→ **Task details**
What you return must be the lines of the data that hold the word "fuel".

→ **Information**
(* ===== verification/StyledComponents.v ===== *)
(** styled-components, as the Redoc bundle contains it: the interpolations of a style
    sheet, their flattening ([Wo] in the bundle), the [css] and [keyframes] tags, the
    names of generated classes, and the sequence of rules a component's style produces
    for the properties it is rendered with. *)
From S2P Require Import Prelude GoStrings.
From S2P Require Import Float64 JsNumber JsValue.
Local Open Scope Z_scope.

(** * Interpolations *)

(** The execution context of a style: the properties of the component with the theme
    among them, and the hook that the theme may carry ([theme.extensionsHook], a function
    of the page that embeds Redoc; it answers with data). *)
Record ctx : Type := Ctx {
  c_props : value;
  c_hook : option (string → value → expr)
}.

(** What a style sheet interpolates: data, an array (of interpolations), a function of
    the execution context, a styled component (by its class) or keyframes (by name). *)
Inductive rule : Type :=
  | V (v : value)
  | Rules (l : list rule)
  | Fn (f : ctx → option rule)
  | Sel (styledComponentId : string)
  | Key (name : string).

(** A function that computes data from the properties. *)
Definition dyn (f : value → expr) : rule := Fn (λ c, V <$> f (c_props c)).
(** A function that computes an interpolation from the properties. *)
Definition dynr (f : value → option rule) : rule := Fn (λ c, f (c_props c)).
Definition ret (r : rule) : option rule := Some r.
Definition data (e : expr) : option rule := V <$> e.
(** [a && r] where [r] is not data. *)
Definition andr (a : expr) (r : option rule) : option rule := v ← a; if truthy v then r else Some (V v).

(** [Vo]: what is left out of a style sheet. *)
Definition Vo (v : value) : bool :=
  match v with
  | Undef | Null | Bool false => true
  | Str s => String.eqb s ""
  | _ => false
  end.

(** * Objects as declarations *)

(** [qo]: a property name in CSS. *)
Fixpoint hyphens (s : string) : string :=
  match s with
  | EmptyString => ""
  | String a s' => if is_upper a then String "-" (String (to_lower_byte a) (hyphens s')) else String a (hyphens s')
  end.
Definition qo (s : string) : string :=
  if string_all (λ a, negb (is_upper a)) s then s
  else let t := hyphens s in if has_prefix t "ms-" then "-ms-" +:+ drop_bytes 3 t else t.

(** Numeric properties without a unit. *)
Definition unitless : list string :=
  [
    "animationIterationCount"; "borderImageOutset"; "borderImageSlice"; "borderImageWidth";
    "boxFlex"; "boxFlexGroup"; "boxOrdinalGroup"; "columnCount"; "columns"; "flex"; "flexGrow";
    "flexPositive"; "flexShrink"; "flexNegative"; "flexOrder"; "gridRow"; "gridRowEnd";
    "gridRowSpan"; "gridRowStart"; "gridColumn"; "gridColumnEnd"; "gridColumnSpan";
    "gridColumnStart"; "msGridRow"; "msGridRowSpan"; "msGridColumn"; "msGridColumnSpan";
    "fontWeight"; "lineHeight"; "opacity"; "order"; "orphans"; "tabSize"; "widows"; "zIndex";
    "zoom"; "WebkitLineClamp"; "fillOpacity"; "floodOpacity"; "stopOpacity"; "strokeDasharray";
    "strokeDashoffset"; "strokeMiterlimit"; "strokeOpacity"; "strokeWidth"
  ]%string.

(** The value of a declaration. *)
Definition declared (k : string) (v : value) : string :=
  match v with
  | Undef | Null | Bool _ => ""
  | Num x =>
      if f64_is_zero x || existsb (String.eqb k) unitless || has_prefix k "--"
      then number_to_string x else number_to_string x +:+ "px"
  | _ => trim_spaces_right (skip_spaces (to_string v))
  end.

(** The chunks of an object's declarations; a nested object is a nested block. *)
Fixpoint objToCss (name : option string) (v : value) : list string :=
  match v with
  | Obj l =>
      let body := List.concat (map (λ '(k, u),
        if Vo u then []
        else match u with
             | Obj _ => objToCss (Some k) u
             | _ => [qo k +:+ ": " +:+ declared k u +:+ ";"]
             end) l) in
      match name with
      | Some n => if String.eqb n "" then body else (n +:+ " {") :: body ++ ["}"]
      | None => body
      end
  | _ => []
  end.

(** * Flattening *)

(** An element of a flattened array: an empty text is dropped and an array spliced. *)
Definition splice (r : rule) : list rule :=
  match r with
  | V (Str s) => if String.eqb s "" then [] else [r]
  | Rules l => l
  | _ => [r]
  end.

Fixpoint Wo_data (v : value) : rule :=
  match v with
  | Arr l => Rules (List.concat (map (λ u, splice (Wo_data u)) l))
  | _ =>
      if Vo v then V (Str "")
      else match v with
           | Obj _ => Rules (map (λ s, V (Str s)) (objToCss None v))
           | _ => V (Str (to_string v))
           end
  end.

(** [Wo(e, t)]: without a context, functions and keyframes stay; with one, functions are
    called, and keyframes stand for their name. *)
Fixpoint Wo (t : option ctx) (e : rule) : option rule :=
  match e with
  | V v => Some (Wo_data v)
  | Rules l =>
      (fix go (l : list rule) (acc : list rule) : option rule :=
         match l with
         | [] => Some (Rules acc)
         | x :: l' => r ← Wo t x; go l' (acc ++ splice r)
         end) l []
  | Sel id => Some (V (Str ("." +:+ id)))
  | Fn f =>
      match t with
      | Some c => r ← f c; Wo t r
      | None => Some e
      end
  | Key name => match t with Some _ => Some (V (Str name)) | None => Some e end
  end.

(** [Bi]: the texts of a template and the values between them, interleaved. *)
Definition Bi (s : string) (l : list (rule * string)) : list rule :=
  V (Str s) :: List.concat (map (λ '(h, t), [h; V (Str t)]) l).

(** The tag [css] ([Yo]) on a template: the array of its flattened rules; a template
    without interpolations stays as it is. *)
Definition css (s : string) (l : list (rule * string)) : rule :=
  match l with
  | [] => Rules [V (Str s)]
  | _ => match Wo None (Rules (Bi s l)) with Some r => r | None => Rules [] end
  end.

(** The text of flattened rules: [rules.join("")]. *)
Fixpoint joined (r : rule) : string :=
  match r with
  | V v => to_string v
  | Rules l => String.concat "" (map joined l)
  | Fn _ => ""
  | Sel id => "." +:+ id
  | Key name => name
  end.

(** [isFunction(e) && !isStyledComponent(e)]. *)
Definition is_fn (r : rule) : bool := match r with Fn _ => true | _ => false end.
Definition elements (r : rule) : list rule := match r with Rules l => l | _ => [r] end.

(** [Eo]: no rule depends on the properties. *)
Definition Eo (r : rule) : bool := forallb (λ x, negb (is_fn x)) (elements r).

(** * Names of classes *)

(** [So]: the hash of a text, its characters taken from the last on. *)
Fixpoint So (e : Z) (s : string) : Z :=
  match s with
  | EmptyString => e
  | String a s' => to_int32 (Z.lxor (33 * So e s') (code a))
  end.
Definition Oo (s : string) : Z := So 5381 s.

(** [wo], [ko]: the letters of a hash. *)
Definition wo (e : Z) : ascii := of_code (e + (if 25 <? e then 39 else 97)).
Fixpoint letters (fuel : nat) (t : Z) (acc : string) : string :=
  match fuel with
  | O => acc
  | S fuel =>
      let acc := String (wo (t mod 52)) acc in
      if 52 <? t then letters fuel (t / 52) acc else acc
  end.

(** [replace(/(a)(d)/gi, "$1-$2")]: no class reads "ad". *)
Fixpoint break_ad (s : string) : string :=
  match s with
  | EmptyString => ""
  | String a t =>
      match t with
      | EmptyString => s
      | String b t' =>
          if (code (to_lower_byte a) =? 97) && (code (to_lower_byte b) =? 100)
          then String a (String "-" (String b (break_ad t')))
          else String a (break_ad t)
      end
  end.
Definition ko (e : Z) : string :=
  let t := Z.abs e in break_ad (letters (S (Z.to_nat (Z.log2 t))) t "").
Definition Zo (s : string) : string := ko (to_uint32 (Oo s)).

(** [da], the tag [keyframes]: named by the hash of the rules. *)
Definition keyframes_rules (s : string) (l : list (rule * string)) : string := joined (css s l).
Definition keyframes (s : string) (l : list (rule * string)) : rule := Key (Zo (keyframes_rules s l)).

(** * The style of a component *)

(** [Ao]: the rules of a component, after those of the component it extends. *)
Inductive ComponentStyle : Type :=
  | CStyle (componentId : string) (baseStyle : option ComponentStyle) (rules : rule).

Fixpoint isStatic (cs : ComponentStyle) : bool :=
  match cs with
  | CStyle _ base rules => match base with Some b => isStatic b | None => true end && Eo rules
  end.

(** The rules in a dynamic style, one after the other. *)
Fixpoint dynamic_css (c : ctx) (rules : list rule) : option string :=
  match rules with
  | [] => Some ""
  | d :: rules' =>
      s ← (match d with
           | V (Str s) => Some s
           | V v => if truthy v then joined <$> Wo (Some c) d else Some ""
           | _ => joined <$> Wo (Some c) d
           end);
      u ← dynamic_css c rules'; Some (s +:+ u)
  end.

(** The texts that [generateAndInjectStyles] hands to the style sheet, with the component
    each belongs to: the extended component's first. *)
Fixpoint generate (cs : ComponentStyle) (c : ctx) : option (list (string * string)) :=
  match cs with
  | CStyle id base rules =>
      before ← (match base with Some b => generate b c | None => Some [] end);
      s ← (if isStatic cs then joined <$> Wo (Some c) rules else dynamic_css c (elements rules));
      Some (before ++ [(id, s)])
  end.

(** The classes of a rendering, the extended component's first: a static style is named by its whole text, a dynamic one by
    the parts that the properties determine and their positions. *)
Fixpoint dynamic_hash (c : ctx) (rules : list rule) (p : Z) (h : Z) : option Z :=
  match rules with
  | [] => Some h
  | d :: rules' =>
      h ← (match d with
           | V (Str _) => Some h
           | V v => if truthy v then f ← Wo (Some c) d; Some (So h (joined f +:+ decimal p)) else Some h
           | _ => f ← Wo (Some c) d; Some (So h (joined f +:+ decimal p))
           end);
      dynamic_hash c rules' (p + 1) h
  end.
Definition version : string := "5.3.11".
Fixpoint class_names (cs : ComponentStyle) (c : ctx) : option (list string) :=
  match cs with
  | CStyle id base rules =>
      let baseHash := So (Oo version) id in
      before ← (match base with Some b => class_names b c | None => Some [] end);
      if isStatic cs then
        s ← Wo (Some c) rules;
        Some (before ++ [ko (to_uint32 (So baseHash (joined s)))])
      else
        u ← dynamic_css c (elements rules);
        h ← dynamic_hash c (elements rules) 0 baseHash;
        Some (before ++ (if String.eqb u "" then [] else [ko (to_uint32 h)]))
  end.

(** * Components *)

(** An element of [attrs]: properties, or a function of the execution context. *)
Definition attr : Type := ctx → option (list (string * value)).

(** A styled component: what it renders, its attributes and its style. *)
Record Styled : Type := {
  target : string;
  attrs : list attr;
  componentStyle : ComponentStyle;
  styledComponentId : string
}.

(** Identifiers of components, numbered in the order in which they are created. *)
Definition generated_id (n : Z) : string := "sc-" +:+ Zo (version +:+ "sc" +:+ decimal n).

(** The identifier of each component of the bundle, by the name it is bound to. *)
Class ComponentIds := component_id : string → string.

Section constructors.
Context `{ids : ComponentIds}.

(** [styled.tag.attrs(a)`rules`] and [styled(base).attrs(a)`rules`] ([sa]). *)
Definition styled_attrs (name tag : string) (a : list attr) (rules : rule) : Styled := {|
  target := tag;
  attrs := a;
  componentStyle := CStyle (component_id name) None rules;
  styledComponentId := component_id name
|}.
Definition styled (name tag : string) (rules : rule) : Styled := styled_attrs name tag [] rules.
Definition extend_attrs (name : string) (base : Styled) (a : list attr) (rules : rule) : Styled := {|
  target := target base;
  attrs := attrs base ++ a;
  componentStyle := CStyle (component_id name) (Some (componentStyle base)) rules;
  styledComponentId := component_id name
|}.
Definition extend (name : string) (base : Styled) (rules : rule) : Styled := extend_attrs name base [] rules.
End constructors.

(** A component as an interpolation. *)
Definition sel (c : Styled) : rule := Sel (styledComponentId c).

(** The theme of a rendering ([Go]): the property, if it is set, before the provider's. *)
Definition theme_of (props provided : value) : expr :=
  t ← get props "theme"; Some (if truthy t then t else if truthy provided then provided else Obj []).

(** One property that an attribute sets; class names add up. *)
Definition apply_attr (k : string) (v : value) (r i : list (string * value)) :
    list (string * value) * list (string * value) :=
  let u :=
    if String.eqb k "className" then
      let n := default Undef (field k i) in
      if truthy n then (if truthy v then Str (to_string n +:+ " " +:+ to_string v) else n)
      else v
    else v in
  (set_field k u r, set_field k u i).

(** The execution context of a rendering and the attributes it adds to the element. *)
Fixpoint apply_attrs (l : list attr) (hook : option (string → value → expr))
    (r i : list (string * value)) : option (list (string * value) * list (string * value)) :=
  match l with
  | [] => Some (r, i)
  | a :: l' =>
      kvs ← a (Ctx (Obj r) hook);
      let '(r, i) := fold_left (λ '(r, i) '(k, v), apply_attr k v r i) kvs (r, i) in
      apply_attrs l' hook r i
  end.
Definition execution_context (sc : Styled) (props : list (string * value)) (theme : value)
    (hook : option (string → value → expr)) : option (ctx * list (string * value)) :=
  '(r, i) ← apply_attrs (attrs sc) hook (set_field "theme" theme props) [];
  Some (Ctx (Obj r) hook, i).

(** The style texts of a rendering. *)
Definition render (sc : Styled) (props : list (string * value)) (provided : value)
    (hook : option (string → value → expr)) : option (list (string * string)) :=
  theme ← theme_of (Obj props) provided;
  '(c, _) ← execution_context sc props theme hook;
  generate (componentStyle sc) c.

→ **Task response**
Fixpoint letters (fuel : nat) (t : Z) (acc : string) : string :=
  match fuel with
  | S fuel =>
      if 52 <? t then letters fuel (t / 52) acc else acc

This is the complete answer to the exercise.